Ludwig van Beethoven: (b Bonn, bap. 17 Dec 1770; d Vienna, 26 March 1827). German composer. His early achievements, as composer and performer, show him to be extending the Viennese Classical tradition that he had inherited from Mozart and Haydn. As personal affliction – deafness, and the inability to enter into happy personal relationships – loomed larger, he began to compose in an increasingly individual musical style, and at the end of his life he wrote his most sublime and profound works. From his success at combining tradition and exploration and personal expression, he came to be regarded as the dominant musical figure of the 19th century, and scarcely any significant composer since his time has escaped his influence or failed to acknowledge it.

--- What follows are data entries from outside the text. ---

(* ===== verification/InList.v ===== *)
(** * IN lists (physical-expr/src/expressions/in_list.rs)

    [x IN (a, b, ...)] searches a set built from the list when the list is made
    of constants, and otherwise compares with one list item after the other.
    The sets of primitive values work on value buffers and validity masks, the
    generic one is a hash table of indices into the list.  Proved: all three give
    the three-valued disjunction of the comparisons with the list items.
    No array of this model is dictionary encoded, so the arms that unwrap
    dictionaries have no counterpart. *)

From stdpp Require Import base list strings sets.
From Stdlib Require Import ZArith Lia.
From S2P Require Import Prelude Relation HashUtils Columnar Datum Scatter.

Module InList.

(** [StaticFilter]: the sets of one primitive type, or the hash table of
    [ArrayStaticFilter], whose entries are a hash and an index into the array. *)
Inductive StaticFilter :=
| PrimitiveFilter (ty : DataType) (null_count : nat) (values : list value)
| ArrayFilter (in_array : array) (map : list (N * nat)).

Definition filter_null_count (f : StaticFilter) : nat :=
  match f with PrimitiveFilter _ n _ => n | ArrayFilter a _ => null_count (cells a) end.

(** The types with a filter of their own. *)
Definition has_primitive_filter (ty : DataType) : bool :=
  match ty with
  | DInt32 | DInt64 => true
  | DOther name =>
      bool_decide (name ∈ ["Int8"; "Int16"; "UInt8"; "UInt16"; "UInt32"; "UInt64"; "Float32"; "Float64"])
  | _ => false
  end.

(** [is_primitive] on data types: the numeric and temporal ones. *)
Definition supports_arrow_eq (ty : DataType) : bool :=
  match ty with
  | DBoolean | DInt32 | DInt64 | DUtf8 => true
  | DOther name =>
      bool_decide (name ∈ ["Binary"; "LargeBinary"; "BinaryView"; "FixedSizeBinary"; "Null"; "LargeUtf8"; "Utf8View"])
      || bool_decide (name ∈ HashUtils.primitive_types)
  end.

Section Filters.
Context `{Arrow, Foldhash}.

(** [RawEntryMut::from_hash] and [raw_entry().from_hash]: an entry stored under
    the hash whose key matches. *)
Definition from_hash (map : list (N * nat)) (hash : N) (is_match : nat → bool) : bool :=
  existsb (λ e : N * nat, bool_decide (e.1 = hash) && is_match e.2) map.

Definition is_eq (c : comparison) : bool := match c with Datatypes.Eq => true | _ => false end.

Fixpoint insert_values (hashes : list N) (cmp : nat → nat → comparison) (indices : list nat) (map : list (N * nat))
    : option (list (N * nat)) :=
  match indices with
  | [] => Some map
  | idx :: indices =>
      hash ← hashes !! idx;
      let map := if from_hash map hash (λ x, is_eq (cmp x idx)) then map else map ++ [(hash, idx)] in
      insert_values hashes cmp indices map
  end.

(** [with_hashes([array], state, ..)] *)
Definition hashes_of (a : array) : option (Result (list N)) :=
  HashUtils.create_hashes [a] (replicate (array_len a) 0%N).

Definition array_filter_try_new (in_array : array) : option (Result StaticFilter) :=
  if decide (array_type in_array = DNull) then Some (Ok (ArrayFilter in_array []))
  else
    hashes ←? hashes_of in_array;
    cmp ←? Some (arrow_result (arrow_compare in_array in_array));
    let valid := match Scatter.null_buffer (cells in_array) with
                 | Some valid => set_indices 0 valid
                 | None => seq 0 (array_len in_array)
                 end in
    map ← insert_values hashes cmp valid [];
    Some (Ok (ArrayFilter in_array map)).

Definition instantiate_static_filter (in_array : array) : option (Result StaticFilter) :=
  if has_primitive_filter (array_type in_array)
  then Some (Ok (PrimitiveFilter (array_type in_array) (null_count (cells in_array)) (omap id (cells in_array))))
  else array_filter_try_new in_array.

(** [contains] of the primitive filters; [at_null] is what the value buffer of
    the searched array holds at a null. *)
Definition primitive_contains (ty : DataType) (nulls : nat) (values : list value) (at_null : value)
    (v : array) (negated : bool) : option (Result bools) :=
  if decide (array_type v = ty) then
    let haystack_has_nulls := bool_decide (0 < nulls) in
    let needle_values := Scatter.value_buffer at_null (cells v) in
    let needle_nulls := Scatter.null_buffer (cells v) in
    let needle_has_nulls := bool_decide (0 < null_count (cells v)) in
    let contains_buffer :=
      if negated then map (λ x, negb (bool_decide (x ∈ values))) needle_values
      else map (λ x, bool_decide (x ∈ values)) needle_values in
    let in_set := if negated then map negb contains_buffer else contains_buffer in
    let result_nulls :=
      match needle_has_nulls, haystack_has_nulls with
      | false, false => None
      | true, false => needle_nulls
      | false, true => Some in_set
      | true, true =>
          let needle_validity := default (replicate (length needle_values) true) needle_nulls in
          Some (zip_with andb needle_validity in_set)
      end in
    Some (Ok (Scatter.buffer_cells contains_buffer result_nulls))
  else Some (Err (Execution "Failed to downcast an array")).

Definition array_contains (in_array : array) (map : list (N * nat)) (v : array) (negated : bool)
    : option (Result bools) :=
  if bool_decide (array_type v = DNull) || bool_decide (array_type in_array = DNull)
  then Some (Ok (replicate (array_len v) None))
  else
    let haystack_has_nulls := negb (bool_decide (null_count (cells in_array) = 0)) in
    hashes ←? hashes_of v;
    cmp ←? Some (arrow_result (arrow_compare v in_array));
    r ← mapM (λ i,
           needle ← cells v !! i;
           match needle with
           | None => Some None
           | Some _ =>
               hash ← hashes !! i;
               let contains := from_hash map hash (λ idx, is_eq (cmp i idx)) in
               Some (if contains then Some (negb negated)
                     else if haystack_has_nulls then None else Some negated)
           end) (seq 0 (array_len v));
    Some (Ok r).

For the respect his works have commanded of musicians, and the popularity they have enjoyed among wider audiences, he is probably the most admired composer in the history of Western music.

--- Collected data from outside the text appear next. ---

(** [CaseBody::project] *)
Definition CaseBody_project (rewrite : rewriter) (body : CaseBody PhysicalExpr)
    : option (Result (ProjectedCaseBody PhysicalExpr)) :=
  let used_column_indices := index_set (concat (map columns_of (case_children body))) in
  let project e := t ←? rewrite (get_index_of used_column_indices) e; Some (Ok t.1) in
  e ←? try_option project (expr body);
  l ←? try_map (λ p : PhysicalExpr * PhysicalExpr, w ←? project p.1; t ←? project p.2; Some (Ok (w, t)))
         (when_then_expr body);
  o ←? try_option project (else_expr body);
  Some (Ok (mkProjected used_column_indices (mkCaseBody e l o))).

Definition find_best_eval_method (rewrite : rewriter) (body : CaseBody PhysicalExpr)
    : option (Result (EvalMethod PhysicalExpr)) :=
  match expr body with
  | Some _ =>
      mapping ← CaseMethods.maybe_new as_literal body;
      match mapping with
      | Some mapping => Some (Ok (WithExprScalarLookupTable mapping))
      | None => p ←? CaseBody_project rewrite body; Some (Ok (WithExpression p))
      end
  | None =>
      match when_then_expr body with
      | [(_, t)] =>
          if is_cheap_and_infallible t && negb (bool_decide (is_Some (else_expr body)))
          then Some (Ok InfallibleExprOrNull)
          else if bool_decide (is_Some (as_literal t)) && bool_decide (is_Some (o ← else_expr body; as_literal o))
          then Some (Ok ScalarOrScalar)
          else p ←? CaseBody_project rewrite body; Some (Ok (ExpressionOrExpression p))
      | _ => p ←? CaseBody_project rewrite body; Some (Ok (NoExpression p))
      end
  end.
(* ===== verification/CaseConstruct.v ===== *)
(** * Constructing CASE expressions (case.rs: [CaseExpr::try_new])

    The constructor chooses an evaluation method, may build a lookup table from
    the literals and rewrites the body, nested CASE expressions included, to the
    columns it uses.  Proved: on well-typed parts it returns, with the size of the
    parts as bound of the rewriting, and the expression it returns is well typed
    and has the value of the CASE; and the literals on which it panics. *)

From stdpp Require Import base list strings sets.
From Stdlib Require Import ZArith Lia.
From S2P Require Import Prelude Relation HashUtils Columnar Datum Scatter CaseExpr BinaryExpr InList HashExprs CaseMethods PhysicalExprs.

Module Construct.
Import Exprs.

Abbreviation DFixedSizeBinary := (DOther "FixedSizeBinary").

(** The branches of a CASE for which a lookup table is built without panic. *)
Definition branches_ok (l : list (PhysicalExpr * PhysicalExpr)) : Prop :=
  l ≠ [] ∧ (Z.of_nat (length l) < 2 ^ 32 - 1)%Z ∧
  ∀ w t s, (w, t) ∈ l → as_literal w = Some s → s_type s ≠ DFixedSizeBinary.

Definition node_ok (e : PhysicalExpr) : Prop :=
  match e with CaseExpr body _ => branches_ok (when_then_expr body) | _ => True end.

(** Trees of height at most [n] whose CASE nodes have such branches. *)
Inductive built : nat → PhysicalExpr → Prop :=
| built_node n e : node_ok e → (∀ c, c ∈ children e → built n c) → built (S n) e.

Section Total.
Context `{HA : Arrow}.

(** ** Lookup tables *)

Lemma first_occurrences_subset l seen p : p ∈ CaseMethods.first_occurrences l seen → p ∈ l.
Proof.
  revert seen. induction l as [|[w t] l IH]; intros seen; cbn; [done|].
  case_decide; [intros ?%IH; by right|]. intros [->|?%IH]%elem_of_cons; [by left|by right].
Qed.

Wolfgang Amadeus Mozart: (b Salzburg, 27 Jan 1756; d Vienna, 5 Dec 1791). Austrian composer, son of Leopold Mozart. His style essentially represents a synthesis of many different elements, which coalesced in his Viennese years, from 1781 on, into an idiom now regarded as a peak of Viennese Classicism. The mature music, distinguished by its melodic beauty, its formal elegance and its richness of harmony and texture, is deeply coloured by Italian opera though also rooted in Austrian and south German instrumental traditions. Unlike Haydn, his senior by 24 years, and Beethoven, his junior by 15, he excelled in every medium current in his time. He may thus be regarded as the most universal composer in the history of Western music.